_What to do_
Below is a listing. Set down exactly the lines from the one containing "else if 0 <? status then inr 0" through the one containing "#[export] Instance is_live_dec", both ends included, and leave out the rest.

_Material to process_
Definition nvme_setup_cmd (ns : nvme_ns) (segments : Z) (alloc : option (list nvme_dsm_range))
    (r : request) (cmd : nvme_command) : blk_status_t * request * nvme_command :=
  let r := nvme_clear_nvme_request r in
  let finish '(st, r, c) := (st, r, c <| command_id := u16 (rq_tag r) |>) in
  match req_op r with
  | OP_DRV_IN | OP_DRV_OUT => finish (BLK_STS_OK, r, drv_cmd r)
  | OP_FLUSH => finish (BLK_STS_OK, r, nvme_setup_flush ns)
  | OP_WRITE_ZEROES | OP_DISCARD => finish (nvme_setup_discard ns segments alloc r cmd)
  | OP_READ | OP_WRITE => let '(st, c) := nvme_setup_rw ns r in finish (st, r, c)
  | OP_OTHER _ => (BLK_STS_IOERR, r, cmd)
  end.

(** ** Completion of a request *)

Definition nvme_error_status (r : request) : blk_status_t :=
  let st := Z.land (rstatus r) 2047 in
  let one_of l := existsb (Z.eqb st) l in
  if one_of [NVME_SC_SUCCESS] then BLK_STS_OK
  else if one_of [NVME_SC_CAP_EXCEEDED] then BLK_STS_NOSPC
  else if one_of [NVME_SC_LBA_RANGE] then BLK_STS_TARGET
  else if one_of [NVME_SC_BAD_ATTRIBUTES; NVME_SC_ONCS_NOT_SUPPORTED; NVME_SC_INVALID_OPCODE;
                  NVME_SC_INVALID_FIELD; NVME_SC_INVALID_NS] then BLK_STS_NOTSUPP
  else if one_of [NVME_SC_WRITE_FAULT; NVME_SC_READ_ERROR; NVME_SC_UNWRITTEN_BLOCK;
                  NVME_SC_ACCESS_DENIED; NVME_SC_READ_ONLY; NVME_SC_COMPARE_FAILED] then BLK_STS_MEDIUM
  else if one_of [NVME_SC_GUARD_CHECK; NVME_SC_APPTAG_CHECK; NVME_SC_REFTAG_CHECK;
                  NVME_SC_INVALID_PI] then BLK_STS_PROTECTION
  else if one_of [NVME_SC_RESERVATION_CONFLICT] then BLK_STS_NEXUS
  else BLK_STS_IOERR.

Definition nvme_req_needs_retry (nvme_max_retries : Z) (r : request) : bool :=
  if blk_noretry_request (cmd_flags r) then false
  else if has_flag (rstatus r) NVME_SC_DNR then false
  else if nvme_max_retries <=? retries r then false
  else true.

(** multipath.c; [blk_path_error] is the block layer's. *)
Definition nvme_req_needs_failover (blk_path_error : blk_status_t -> bool) (r : request)
    (error : blk_status_t) : bool :=
  if negb (has_flag (cmd_flags r) REQ_DRV) then false else blk_path_error error.

Inductive rq_action :=
| Failover                      (* nvme_failover_req: the bios take another path *)
| Requeue                       (* blk_mq_requeue_request *)
| End (st : blk_status_t).      (* blk_mq_end_request *)

Definition nvme_complete_rq (nvme_max_retries : Z) (blk_path_error : blk_status_t -> bool)
    (r : request) : request * rq_action :=
  let status := nvme_error_status r in
  if negb (bool_decide (status = BLK_STS_OK)) && nvme_req_needs_retry nvme_max_retries r then
    if nvme_req_needs_failover blk_path_error r status then (r, Failover)
    else if negb (queue_dying r) then (r <| retries ::= fun n => u8 (n + 1) |>, Requeue)
    else (r, End status)
  else (r, End status).

Definition nvme_end_request (status : Z) (r : request) : request :=
  r <| rstatus := Z.shiftr (u16 status) 1 |>.

Definition nvme_cancel_request (r : request) : request := r <| rstatus := NVME_SC_ABORT_REQ |>.
End core.

(** ** States of a controller *)

Inductive nvme_ctrl_state :=
| NVME_CTRL_NEW | NVME_CTRL_LIVE | NVME_CTRL_ADMIN_ONLY | NVME_CTRL_RESETTING
| NVME_CTRL_CONNECTING | NVME_CTRL_DELETING | NVME_CTRL_DEAD.

#[export] Instance ctrl_state_eq_dec : EqDecision nvme_ctrl_state.
Proof. solve_decision. Defined.

Record nvme_ctrl := mk_ctrl {
  state : nvme_ctrl_state;
  kicks : Z;                (* calls of nvme_kick_requeue_lists *)
  reset_queued : bool;      (* reset_work is queued *)
  delete_queued : bool;     (* delete_work is queued *)
}.

#[export] Instance eta_nvme_ctrl : Eta nvme_ctrl := fun c =>
  mk_ctrl (state c) (kicks c) (reset_queued c) (delete_queued c).

(** The nested switches: may the state change from [old] to [new]? *)
Definition may_change (old new : nvme_ctrl_state) : bool :=
  match new with
  | NVME_CTRL_ADMIN_ONLY =>
      match old with NVME_CTRL_CONNECTING => true | _ => false end
  | NVME_CTRL_LIVE =>
      match old with NVME_CTRL_NEW | NVME_CTRL_RESETTING | NVME_CTRL_CONNECTING => true | _ => false end
  | NVME_CTRL_RESETTING =>
      match old with NVME_CTRL_NEW | NVME_CTRL_LIVE | NVME_CTRL_ADMIN_ONLY => true | _ => false end
  | NVME_CTRL_CONNECTING =>
      match old with NVME_CTRL_NEW | NVME_CTRL_RESETTING => true | _ => false end
  | NVME_CTRL_DELETING =>
      match old with
      | NVME_CTRL_LIVE | NVME_CTRL_ADMIN_ONLY | NVME_CTRL_RESETTING | NVME_CTRL_CONNECTING => true
      | _ => false
      end
  | NVME_CTRL_DEAD =>
      match old with NVME_CTRL_DELETING => true | _ => false end
  | NVME_CTRL_NEW => false
  end.

Definition nvme_change_ctrl_state (new_state : nvme_ctrl_state) (c : nvme_ctrl) : nvme_ctrl * bool :=
  let changed := may_change (state c) new_state in
  let c := if changed then c <| state := new_state |> else c in
  let c := if changed && bool_decide (state c = NVME_CTRL_LIVE)
           then c <| kicks ::= fun n => n + 1 |> else c in
  (c, changed).

Definition EBUSY_ret : Z := -16.

(** [queue_work] fails when the work is queued already. *)
Definition nvme_reset_ctrl (c : nvme_ctrl) : nvme_ctrl * Z :=
  let '(c, changed) := nvme_change_ctrl_state NVME_CTRL_RESETTING c in
  if negb changed then (c, EBUSY_ret)
  else if reset_queued c then (c, EBUSY_ret)
  else (c <| reset_queued := true |>, 0).

Definition nvme_delete_ctrl (c : nvme_ctrl) : nvme_ctrl * Z :=
  let '(c, changed) := nvme_change_ctrl_state NVME_CTRL_DELETING c in
  if negb changed then (c, EBUSY_ret)
  else if delete_queued c then (c, EBUSY_ret)
  else (c <| delete_queued := true |>, 0).

(** Is scan work queued? *)
Definition nvme_queue_scan (c : nvme_ctrl) : bool := bool_decide (state c = NVME_CTRL_LIVE).

(** The argument of the Number of Queues feature. *)
Definition queue_count_word (count : Z) : Z := u32 (Z.lor (count - 1) (Z.shiftl (count - 1) 16)).

(** [inl]: the error code; [inr]: the number of queues to use.  [status] and
    [result] are what [nvme_set_features] answers. *)
Definition nvme_set_queue_count (status result count : Z) : Z + Z :=
  if status <? 0 then inl status
  else if 0 <? status then inr 0
  else
    let nr_io_queues := Z.min (Z.land result 65535) (Z.shiftr result 16) + 1 in
    inr (Z.min count nr_io_queues).

(** ** Paths to a namespace (multipath.c)

    [paths]: the namespaces of the subsystem with the same identity, each
    with its controller; [current]: the remembered one, by its index. *)

Record ns_head := mk_head {
  paths : list nvme_ctrl;
  current_path : option nat;
  requeue_list : list Z;          (* the bios waiting for a path *)
  sent : list (nat * Z);          (* the bios sent, with their path *)
  failed : list Z;                (* the bios failed with BLK_STS_IOERR *)
}.

#[export] Instance eta_ns_head : Eta ns_head := fun h =>
  mk_head (paths h) (current_path h) (requeue_list h) (sent h) (failed h).

Definition is_live (c : nvme_ctrl) : Prop := state c = NVME_CTRL_LIVE.
#[export] Instance is_live_dec c : Decision (is_live c).
Proof. unfold is_live. apply _. Defined.

Definition find_live_path (h : ns_head) : ns_head * option nat :=
  match list_find is_live (paths h) with
  | Some (i, _) => (h <| current_path := Some i |>, Some i)
  | None => (h, None)
  end.

Definition nvme_find_path (h : ns_head) : ns_head * option nat :=
  match current_path h with
  | Some i =>
      match paths h !! i with
      | Some c => if bool_decide (is_live c) then (h, Some i) else find_live_path h
      | None => find_live_path h
      end
  | None => find_live_path h
  end.

Definition nvme_ns_head_make_request (b : Z) (h : ns_head) : ns_head :=
  let '(h, p) := nvme_find_path h in
  match p with
  | Some i => h <| sent ::= (.++ [(i, b)]) |>
  | None =>
      if bool_decide (paths h = []) then h <| failed ::= (.++ [b]) |>
      else h <| requeue_list ::= (.++ [b]) |>
  end.

(** The bios of a request whose path [i] failed wait for another path; the
    controller is reset. *)
Definition nvme_failover_req (i : nat) (bios : list Z) (h : ns_head) : ns_head :=
  h <| requeue_list ::= (.++ bios) |>
    <| paths ::= alter (fun c => (nvme_reset_ctrl c).1) i |>.

(** The waiting bios are submitted again; those without a path wait again. *)
Definition nvme_requeue_work (h : ns_head) : ns_head :=
  foldl (fun h b => nvme_ns_head_make_request b h) (h <| requeue_list := [] |>) (requeue_list h).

_Solution for this exercise_
  else if 0 <? status then inr 0
  else
    let nr_io_queues := Z.min (Z.land result 65535) (Z.shiftr result 16) + 1 in
    inr (Z.min count nr_io_queues).

(** ** Paths to a namespace (multipath.c)

    [paths]: the namespaces of the subsystem with the same identity, each
    with its controller; [current]: the remembered one, by its index. *)

Record ns_head := mk_head {
  paths : list nvme_ctrl;
  current_path : option nat;
  requeue_list : list Z;          (* the bios waiting for a path *)
  sent : list (nat * Z);          (* the bios sent, with their path *)
  failed : list Z;                (* the bios failed with BLK_STS_IOERR *)
}.

#[export] Instance eta_ns_head : Eta ns_head := fun h =>
  mk_head (paths h) (current_path h) (requeue_list h) (sent h) (failed h).

Definition is_live (c : nvme_ctrl) : Prop := state c = NVME_CTRL_LIVE.
#[export] Instance is_live_dec c : Decision (is_live c).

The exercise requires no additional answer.